Me acerqué tanto a Visconti que creí que me iba a dar un picotazo.
—Tú te llamas Visconti —le dije—. Yo me llamo Felipe Jesús Guillermo (por mi abuelo, que era mi padrino) Bonasera Calderón Hidalgo Ríos Núñez de Arboleya (apellido compuesto) Lebert Aramburu Gutiérrez.
Visconti ni se inmutó.
—No seas desagradecido, caramba. Cuando te sientas solo, vienes y te presto los apellidos que más te gusten.

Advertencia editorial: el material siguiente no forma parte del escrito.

(* ===== verification/CertStore.v ===== *)
(** * CertStore: the network certificate on Windows (agent/internal/netcert)

    certstore_windows.go, key_windows.go, presence_windows.go, and [ensure] of
    request.go over an arbitrary key maker.  The machine and the provider are
    those of [Cng]; the PEM and X.509 readers, the CA and the way Windows
    decides that two certificates are the same one are parameters. *)
From S2P Require Import Prelude GoLib GoText GoOS Netcert Cng.

(** What [x509.ParseCertificate] says of a DER certificate. *)
Record xcert := {
  xc_info : certInfo;
  xc_pub : Z * Z;           (** the certified key *)
  xc_subject : bytes;       (** [Subject.String()] *)
  xc_cn : bytes;            (** [Subject.CommonName] *)
  xc_rawSubject : bytes;
  xc_rawIssuer : bytes;
}.

Inductive storeName : Type := storeMy | storeCA | storeRoot.

Definition store_of (s : storeName) (m : machine) : list entry :=
  match s with storeMy => mc_my m | storeCA => mc_ca m | storeRoot => mc_root m end.
Definition set_store (s : storeName) (m : machine) (l : list entry) : machine :=
  match s with
  | storeMy => Machine (mc_world m) (mc_keys m) l (mc_ca m) (mc_root m) (mc_handles m) (mc_closed m)
  | storeCA => Machine (mc_world m) (mc_keys m) (mc_my m) l (mc_root m) (mc_handles m) (mc_closed m)
  | storeRoot => Machine (mc_world m) (mc_keys m) (mc_my m) (mc_ca m) l (mc_handles m) (mc_closed m)
  end.

(** ** [ensure] over a key maker *)

(** [deviceKey]: [dk_csr] is [buildCSRFor(key.signer)]. *)
Record deviceKey := {
  dk_csr : win (res error bytes);
  dk_save : bytes -> bytes -> win (res error Material);
  dk_discard : win (res error unit);
}.

Section ensure.
Context (decode : bytes -> res error (bytes * bytes)) (parseCert : bytes -> res error certInfo) (dir : bytes).
Context (mk : bytes -> win (res error deviceKey)) (server : bytes -> httpReply).

Definition predecessor (existing : option Material) : bytes :=
  match existing with Some m => mt_Serial m | None => [] end.

Definition renewWith (existing : option Material) : win (option Material * option error) :=
  let^ k := mk (predecessor existing) in
  match k with
  | Err e => wret (None, Some e)
  | Ok key =>
      let^ csr := dk_csr key in
      match csr with
      | Err e => let^ _ := wignore (dk_discard key) in wret (None, Some e)
      | Ok csr =>
          match Request decode (server csr) with
          | Err e => let^ _ := wignore (dk_discard key) in wret (existing, Some e)
          | Ok (certPEM, chainPEM) =>
              let^ r := dk_save key certPEM chainPEM in
              match r with
              | Err e => let^ _ := wignore (dk_discard key) in wret (None, Some e)
              | Ok m => wret (Some (issued m), None)
              end
          end
      end
  end.

Definition ensureWith (now : Z) : win (option Material * option error) :=
  let^ existing := lift (Load parseCert dir) in
  match existing with
  | Err e => if Is e ErrNoCertificate then renewWith None else wret (None, Some e)
  | Ok m => if negb (DueForRenewal (Some m) now) then wret (Some m, None) else renewWith (Some m)
  end.
End ensure.

(** [newDeviceKey] of key_other.go: the key is memory until it is saved. *)
Definition unixKeyMaker (parseCert : bytes -> res error certInfo) (dir : bytes) (newKey : res error bytes)
    (csr : bytes -> res error bytes) (_ : bytes) : win (res error deviceKey) :=
  wret (match newKey with
        | Err e => Err e
        | Ok keyPEM =>
            Ok {| dk_csr := wret (csr keyPEM);
                  dk_save := fun certPEM chainPEM => lift (saveAll parseCert dir keyPEM certPEM chainPEM);
                  dk_discard := wret (Ok tt) |}
        end).

(** ** The stores *)

Section stores.
(** [pem.Decode] (type, bytes and what follows the block),
    [x509.ParseCertificate], [child.CheckSignatureFrom(parent) == nil] and the
    store's notion of an existing certificate. *)
Context (pemDecode : bytes -> option (bytes * bytes * bytes)) (x509 : bytes -> res error xcert).
Context (signedBy : bytes -> bytes -> bool) (matching : bytes -> bytes -> bool).
Context (ncryptErr : option error) (pubBlob : bytes -> bytes) (signWith : bytes -> bytes -> bytes).

Definition typeCertificate : bytes := str "CERTIFICATE".

(** [parseCert] of netcert.go *)
Definition parsePEM (certPEM : bytes) : res error certInfo :=
  match pemDecode certPEM with
  | None => Err (Sentinel "netcert: certificate is not PEM")
  | Some (_, der, _) =>
      match x509 der with Err e => Err (Errorf "netcert: parse certificate" e) | Ok c => Ok (xc_info c) end
  end.

Definition firstCert (certPEM : bytes) : res error (bytes * xcert) :=
  match pemDecode certPEM with
  | None => Err (Sentinel "not a PEM certificate")
  | Some (ty, der, _) =>
      if negb (bool_decide (ty = typeCertificate)) then Err (Sentinel "not a PEM certificate")
      else match x509 der with Err e => Err e | Ok c => Ok (der, c) end
  end.

Definition openMachineStore (_ : storeName) : win (res error unit) :=
  try^ _ := dll (fun m => (Ok tt, m)) orelse Errorf "netcert: open LocalMachine" in wret (Ok tt).

(** CERT_STORE_ADD_REPLACE_EXISTING: a matching certificate and its properties
    go, the new one comes unbound. *)
Definition replaced (der : bytes) (l : list entry) : list entry :=
  filter (fun e => matching der (en_der e) = false) l ++ [Entry der []].
(** The property is set on the copy the store holds. *)
Definition bound (der container : bytes) (l : list entry) : list entry :=
  map (fun e => if bool_decide (en_der e = der) then Entry der container else e) l.

Definition addToStore (s : storeName) (der container : bytes) : win (res error unit) :=
  match der with
  | [] => panic
  | _ =>
      try^ _ := dll (fun m => (Ok tt, m)) orelse Errorf "netcert: build certificate context" in
      try^ _ := dll (fun m => (Ok tt, set_store s m (replaced der (store_of s m))))
        orelse Errorf "netcert: add certificate to store" in
      if bool_decide (container = []) then wret (Ok tt)
      else
        try^ _ := wret (UTF16PtrFromString container) orelse Errorf "netcert: container name" in
        try^ _ := wret (UTF16PtrFromString keyStorageProvider) orelse Errorf "netcert: provider name" in
        try^ _ := dll (fun m => (Ok tt, set_store s m (bound der container (store_of s m))))
          orelse Errorf "netcert: bind certificate to key container" in
        wret (Ok tt)
  end.

Definition isSelfSigned (der : bytes) : bool := signedBy der der.

Fixpoint installChain (fuel : nat) (rest leafDER : bytes) : win (res error unit) :=
  match fuel with
  | O => wret (Ok tt)
  | S fuel' =>
      match pemDecode rest with
      | None => wret (Ok tt)
      | Some (ty, der, rest) =>
          if negb (bool_decide (ty = typeCertificate)) then installChain fuel' rest leafDER
          else match x509 der with
               | Err e => wret (Err (Errorf "netcert: chain" e))
               | Ok _ =>
                   if bool_decide (der = leafDER) then installChain fuel' rest leafDER
                   else
                     let name := if isSelfSigned der then storeRoot else storeCA in
                     try^ _ := openMachineStore name in
                     try^ _ := addToStore name der [] in
                     installChain fuel' rest leafDER
               end
      end
  end.

(** [CertEnumCertificatesInStore] to its end, which an error also is. *)
Fixpoint enumerate (l : list entry) : win (list entry) :=
  match l with
  | [] => wret []
  | e :: l' =>
      let^ r := dll (fun m => (Ok tt, m)) in
      match r with
      | Err _ => wret []
      | Ok _ => let^ t := enumerate l' in wret (e :: t)
      end
  end.

Definition parseContext (e : entry) : res error xcert :=
  match en_der e with
  | [] => Err (Sentinel "netcert: empty certificate context")
  | der => x509 der
  end.

Definition contextKeyContainer (e : entry) : win bytes :=
  let^ r := dll (fun m => (if bool_decide (en_container e = []) then Err ErrNotExist else Ok tt, m)) in
  match r with
  | Err _ => wret []
  | Ok _ =>
      let^ r := dll (fun m => (Ok tt, m)) in
      match r with Err _ => wret [] | Ok _ => wret (en_container e) end
  end.

Definition superseded (keepDER : bytes) (keep : xcert) (e : entry) : bool :=
  match parseContext e with
  | Err _ => false
  | Ok c => negb (negb (bool_decide (xc_subject c = xc_subject keep)) || bool_decide (en_der e = keepDER))
  end.

Definition removed (der : bytes) (l : list entry) : list entry := filter (fun e => en_der e ≠ der) l.

Definition sweepOne (e : entry) : win unit :=
  let^ container := contextKeyContainer e in
  let^ _ := wignore (dll (fun m => (Ok tt, set_store storeMy m (removed (en_der e) (mc_my m))))) in
  if HasPrefix container keyContainerPrefix then wignore (deleteCNGKey ncryptErr container) else wret tt.

Fixpoint sweepAll (doomed : list entry) : win unit :=
  match doomed with
  | [] => wret tt
  | e :: doomed' => let^ _ := sweepOne e in sweepAll doomed'
  end.

Definition sweepSuperseded (keepDER : bytes) (keep : xcert) : win unit :=
  let^ my := get mc_my in
  let^ seen := enumerate my in
  sweepAll (filter (fun e => superseded keepDER keep e = true) seen).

Visconti levantó la cabeza, le pegó un picotazo al aire como si dijera guárdate el pedigrí y esa patulea de apellidos en la tartera de la piriñaca, mariquitazúcar, y echó a volar como si temiera contagiarse. Como si yo pudiera pegarle alguna enfermedad.
Entonces me di cuenta de verdad de lo solo que me había quedado, y de que seguramente me tocaba ser una de esas personas que andan solitarias por el mundo.
En aquel momento, me habría echado a llorar, pero entró la abuela a decirme que ya era hora de desayunar y que qué hacía con esa cara de pena.
—Aquí puedes volver cuando quieras —me dijo, y me revolvió el pelo—. Desde ahora, éste será tu cuarto.
Pero yo sabía que ya nunca iba a ser lo mismo.